其二,与受原则限制同等要紧的另外一个限制是宪法的整体性。德沃金觉得,法律整体性具备三重含义:其一是司法判决是一个原则问题,而非折中、方案或政治性调解;其二是它的历史纵向的一致性,即一个倡导某一特定自由为宪法基本权利的法官,需要表明他的倡导不只与体现于宪法判例的原则相一致,而且还需要与宪法所设计的主要结构相一致;其三是它的横向的一致性,即一个在某一个案中所采纳某一原则的法官,在由他所审判或同意的案件中需要对其已经适用的那一原则给予完全相等的考量。[15]法律的整体性即需要法官不能把我们的道德信念解析为宪法含义,也不能将抽象的道德条约解析为是任何特定道德判断的表达,不管这种判断多么合乎他们的意图,除非他们所发现的与整个宪法的历史结构相一致,同时还要与过去宪法讲解的判例的主流看法相一致。宪法原则的道德解析者需要把自己视为是其他政府官员(包含过去的和将来的)的合作者,与他们一同说明前后一致、连贯的宪法道德,他们需要重视他们所作的讲解结论与其他讲解者的结论相适应(fit)。德沃金觉得,法官们就好比是一块创造章回小说作者一样,每个作者各写一章,但需要是作为整个故事的一部分。[16]一个相信抽象正义需要经济平等的法官,不会把平等保护的条约讲解为财富的平等或集体对生产资源的集体所有,并把这种讲解看作是宪法的需要。由于这种讲解显然不符合美国历史或实践,或宪法的其他部分的需要。所以德沃金才说:“道德解析是需要法官发现宪法道德原则之最好的理念,以与美国历史记录所载的宽泛故事相适应,而不是需要他们去遵从他们自己良心的喃喃自语或他们所属的阶级的传统或教派,假如这类不可以被视为是历史记录的体现的话。”[17]
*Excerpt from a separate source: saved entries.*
(** * Job-execution supervisor of the hosting bot ([src/app.py])

    A shallow embedding of the supervisor core of [app.py]: the admission
    controller, the archive extractor, the entry-point resolver, the two
    dependency installers, the process supervisor ([start_file_process],
    [stop_file_process], the per-run monitor, [get_file_logs]) and the
    callback dispatcher that exposes them.

    Conventions of the embedding.
    - The module-level globals of [app.py] that the functions mutate (the
      [processes] dict, the [files] and [runs] tables, the files on disk, the
      operating-system process table, the chat transport) are the fields of
      one record [world]; every function of the source that touches them is a
      function [world -> world] (or [world -> world * result]).
    - Whatever the host decides (a metric sample, the outcome of a [pip]
      run, whether a module can be imported, whether [Popen] succeeds, what an
      archive library does) is a field of the record [host], next to the
      configured thresholds.
    - A call is given a failing outcome where the source has a handler
      around it ([try ... except]). [bot.send_message] is given one throughout
      [start_file_process] (field [send_error]): one of its sends stands in
      the [try] block of that function, before the monitor thread is started,
      and a raise of any other ends the start; an exception that escapes a
      start reaches the handler of [callback_handler]. The sends of the other
      functions, the [sqlite] statements and [importlib.import_module] raising
      something else than [ImportError] are taken to succeed.
    - Text is held in its UTF-8 bytes; the white space of [str.strip()] is
      that of Unicode.
    - The order in which a Python [set] yields its elements is the host's
      (field [set_before]).
    - Percentages are Python floats; every finite float is a rational and
      [>=] on finite floats is the order of the rationals, so they are [Q]. *)

From Stdlib Require Import ZArith QArith Ascii String List Lia Bool.
From stdpp Require Import base option list sorting gmap strings pretty.

Set Warnings "-register-all".
Local Open Scope Z_scope.

(** ** Strings as [app.py] uses them *)

Module Str.

Definition to_list (s : string) : list ascii := list_ascii_of_string s.
Definition of_list (l : list ascii) : string := string_of_list_ascii l.

(** [str.lower] on the ASCII range. *)
Definition lower_char (c : ascii) : ascii :=
  let n := nat_of_ascii c in
  if (65 <=? n)%nat && (n <=? 90)%nat then ascii_of_nat (n + 32) else c.

Fixpoint lower (s : string) : string :=
  match s with
  | EmptyString => EmptyString
  | String c s' => String (lower_char c) (lower s')
  end.

(** [s.startswith(p)] *)
Fixpoint startswith (s p : string) : bool :=
  match p, s with
  | EmptyString, _ => true
  | String _ _, EmptyString => false
  | String a p', String b s' => if ascii_dec a b then startswith s' p' else false
  end.

Fixpoint rev_acc (s acc : string) : string :=
  match s with
  | EmptyString => acc
  | String c s' => rev_acc s' (String c acc)
  end.

Definition rev (s : string) : string := rev_acc s EmptyString.
(** What a run of [render_element] over [rows] that returns leaves in
    the accumulators. *)
Lemma rows_effect (rows : list qgeom) (w : world) :
  let m := for_each rows (render_element host) in
  completes m w ->
  assign_perfE (fst (m w)) =
    assign_perfE w ++ map element_name (filter metallic rows) /\
  (forall k,
     dict_contains (chip_subtract_dict (fst (m w))) k = true <->
     dict_contains (chip_subtract_dict w) k = true \/
     exists q, In q rows /\ is_shape q = true /\ chip q = k) /\
  (forall k n,
     In n (dict_get (chip_subtract_dict (fst (m w))) k) <->
     In n (dict_get (chip_subtract_dict w) k) \/
     exists q, In q rows /\ is_shape q = true /\ subtract_flag q = true /\
               chip q = k /\ element_name q = n).
Proof.
  cbv zeta. revert w. induction rows as [|q rows IH]; intros w Hc.
  - cbn. rewrite app_nil_r. split; [reflexivity|].
    split; intros; split; auto; intros [H|(q & [] & _)]; exact H.
  - cbn [for_each] in *. unfold completes in Hc.
    destruct (render_element host q w) as [w1 [e|[]]] eqn:R;
      rewrite (bind_run _ _ _ _ _ R) in *; [destruct Hc; discriminate|].
    specialize (IH w1 Hc). destruct IH as (IHl & IHc & IHg).
    destruct (is_shape q) eqn:S.
    + pose proof (render_element_effect host q S w) as E.
      rewrite R in E. cbn [fst snd element_effect] in E.
      destruct E as (Ec & Eg & Eo & El).
      split; [|split].
      * rewrite IHl, El. cbn [filter].
        destruct (metallic q); cbn [map]; [now rewrite <- app_assoc | reflexivity].
      * intros k. rewrite IHc.
        destruct (String.eqb_spec k (chip q)) as [->|Hne].
        -- rewrite Ec. split; [|auto].
           intros _. right. exists q. split; [now left | auto].
        -- destruct (Eo k Hne) as [Eck _]. rewrite Eck.
           split; (intros [H|(q' & Hq' & Hs & Hk)]; [now left|right]).
           ++ exists q'. split; [now right | auto].
           ++ destruct Hq' as [<-|Hq']; [congruence|]. exists q'. auto.
      * intros k n. rewrite IHg.
        destruct (String.eqb_spec k (chip q)) as [->|Hne].
        -- rewrite Eg. destruct (subtract_flag q) eqn:F.
           ++ rewrite set_add_In.
              split.
              ** intros [[H| ->]|(q' & Hq' & Hs & Hf & Hk & Hn)].
                 --- now left.
                 --- right. exists q. split; [now left | auto].
                 --- right. exists q'. split; [now right | auto].
              ** intros [H|(q' & [<-|Hq'] & Hs & Hf & Hk & Hn)].
                 --- left. now left.
                 --- left. right. now symmetry.
                 --- right. exists q'. auto.
           ++ split.
              ** intros [H|(q' & Hq' & Hs & Hf & Hk & Hn)]; [now left|].
                 right. exists q'. split; [now right | auto].
              ** intros [H|(q' & [<-|Hq'] & Hs & Hf & Hk & Hn)];
                   [now left | congruence | right; exists q'; auto].
        -- destruct (Eo k Hne) as [_ Egk]. rewrite Egk.
           split.
           ++ intros [H|(q' & Hq' & Hs & Hf & Hk & Hn)]; [now left|].
              right. exists q'. split; [now right | auto].
           ++ intros [H|(q' & [<-|Hq'] & Hs & Hf & Hk & Hn)];
                [now left | congruence | right; exists q'; auto].
    + assert (Hw1 : w1 = w).
      { rewrite (render_element_other host q w S) in R. now injection R. }
      subst w1.
      assert (Hm : metallic q = false).
      { unfold metallic, is_shape in *. destruct (geom q); auto; discriminate. }
      split; [|split].
      * rewrite IHl. cbn [filter]. now rewrite Hm.
      * intros k. rewrite IHc.
        split; (intros [H|(q' & Hq' & Hs & Hk)]; [now left|right]).
        -- exists q'. split; [now right | auto].
        -- destruct Hq' as [<-|Hq']; [congruence|]. exists q'. auto.
      * intros k n. rewrite IHg.
        split; (intros [H|(q' & Hq' & Hs & Hr)]; [now left|right]).
        -- exists q'. split; [now right | auto].
        -- destruct Hq' as [<-|Hq']; [congruence|]. exists q'. auto.
Qed.

(** X8: when [render_tables] returns, it has appended to
    [assign_perfE] the names of the metallic rows it went through, in
    their order and with repetitions, and nothing else: the rows that
    are drawn, are neither subtracted nor helpers and, for paths, have a
    width. *)
Theorem render_tables_metallized (selection : option (list string))
    (w : world) :
  completes (render_tables host selection) w ->
  assign_perfE (fst (render_tables host selection w)) =
  assign_perfE w ++
  map element_name (filter metallic (selected_rows host selection)).
Proof.
  unfold completes. rewrite render_tables_rows. intros Hc.
  now destruct (rows_effect (selected_rows host selection) w Hc).
Qed.

(** X9: when [render_tables] returns, the keys of [chip_subtract_dict]
    are the keys it had plus the chips of the rows drawn, and the set of
    a chip holds what it held plus the names of the rows drawn on that
    chip that have [subtract] set. *)
Theorem render_tables_subtracted (selection : option (list string))
    (w : world) :
  completes (render_tables host selection) w ->
  let d' := chip_subtract_dict (fst (render_tables host selection w)) in
  let rows := selected_rows host selection in
  (forall k,
     dict_contains d' k = true <->
     dict_contains (chip_subtract_dict w) k = true \/
     exists q, In q rows /\ is_shape q = true /\ chip q = k) /\
  (forall k n,
     In n (dict_get d' k) <->
     In n (dict_get (chip_subtract_dict w) k) \/
     exists q, In q rows /\ is_shape q = true /\ subtract_flag q = true /\
               chip q = k /\ element_name q = n).
Proof.
  unfold completes. cbv zeta. rewrite render_tables_rows. intros Hc.
  destruct (rows_effect (selected_rows host selection) w Hc) as (_ & Hk & Hg).
  split; assumption.
Qed.

End Tables.

Lemma render_tables_metallized_witness :
  assign_perfE (fst (render_tables demo None used_world)) =
  ["zz"; "Q1_pad1"]%string.
Proof.
  rewrite (render_tables_metallized demo None used_world).
  - reflexivity.
  - exists tt. reflexivity.
Defined.
(** * Three-item customization: the texture compositor, the model cache and
      the preview controller of the 3D product previewer.

    The development follows the single TypeScript module of the repository:
    [loadGLTFObject] and [ModelCache], [setupBaseCanvas],
    [DRAW_TEXTURE_MAP] (the [cup] and [cushion] drawing routines),
    [applyTexture] and [setupImagePreviewControls] with its three listeners.

    Modelling conventions.
    - JavaScript numbers are IEEE binary64.  The arithmetic of the drawing
      routines is written once over a small interface [Number] with two
      instances: exact rationals [Q], on which the general theorems are
      proved, and the primitive binary64 floats, on which the routines
      are evaluated at concrete inputs.
    - The 2D canvas is a display list: every [fillRect] and [drawImage]
      records its arguments together with the transformation matrix in
      force; [paint_at] gives the paint of a pixel by sampling its centre.
    - Objects with identity (meshes, materials) are numbered by an
      allocation counter of the [World].
    - [async] functions are run to completion one after the other; what a
      pending promise of the environment settles to (the loader's answer,
      the decoder's answer) is carried by the call that awaits it.
    - The canvas, the scene graph of three.js and the GLTF loader are
      not part of the repository; they are modelled as far as the module
      uses them: [fillRect], [drawImage], [scale], [rotate] and
      [fillStyle] of the context, [add] and [remove] of the scene,
      [loadAsync] of the loader.
    - [paint_at_point] says which paint covers a point of the canvas;
      [paint_at] reads it at the centre of a pixel.  What a rasteriser
      makes of a pixel that an edge crosses is a blend of the paints of
      its points and is not modelled. *)

From Stdlib Require Import ZArith QArith Lqa Lia Floats Uint63 String List Bool.
From stdpp Require Import base option list gmap strings.
Import ListNotations.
因为道德解析的法官遭到原则的和法律整体的限制,就使得那些对道德解析给予了法官以绝对权力的指责大大打折,由于他们不知道道德解析并不是是法官的任性,而是一种愈加合乎理性的考量,宪法既不仅仅是扯足的道德风帆,而更是一个固船的锚。道德解析也不会使法官成为哲学家之王,由于法官更富有智识理性和实践理性。不过,德沃金也承认了那些对道德解析的指责并不是空穴来风,它包括着足以引以为戒的事实:“宪法之帆这样之宽大,以至于不少人担心:对于民主之舟而言,这帆实在过大。”[18]在宪法讲解的实践上,道德解析既收获了最高法院所有最伟大的宪法判例,也造就了一批最糟糕的宪法判例,所以道德解析办法是一把双刃剑,运用得当,足以比一场政治社会革命所带来的影响还要大;而运用失当,则同样会很大地扯制社会文明的步履,甚至会成为妨碍社会历史进步的直接原因。因而,德沃金的告戒与大家的担心并不是是多余的,它引发了大家对宪法讲解者权力受限的深层考虑:法官的“一锤定音”的权力怎么样才能更具客观性、正当性与合法性?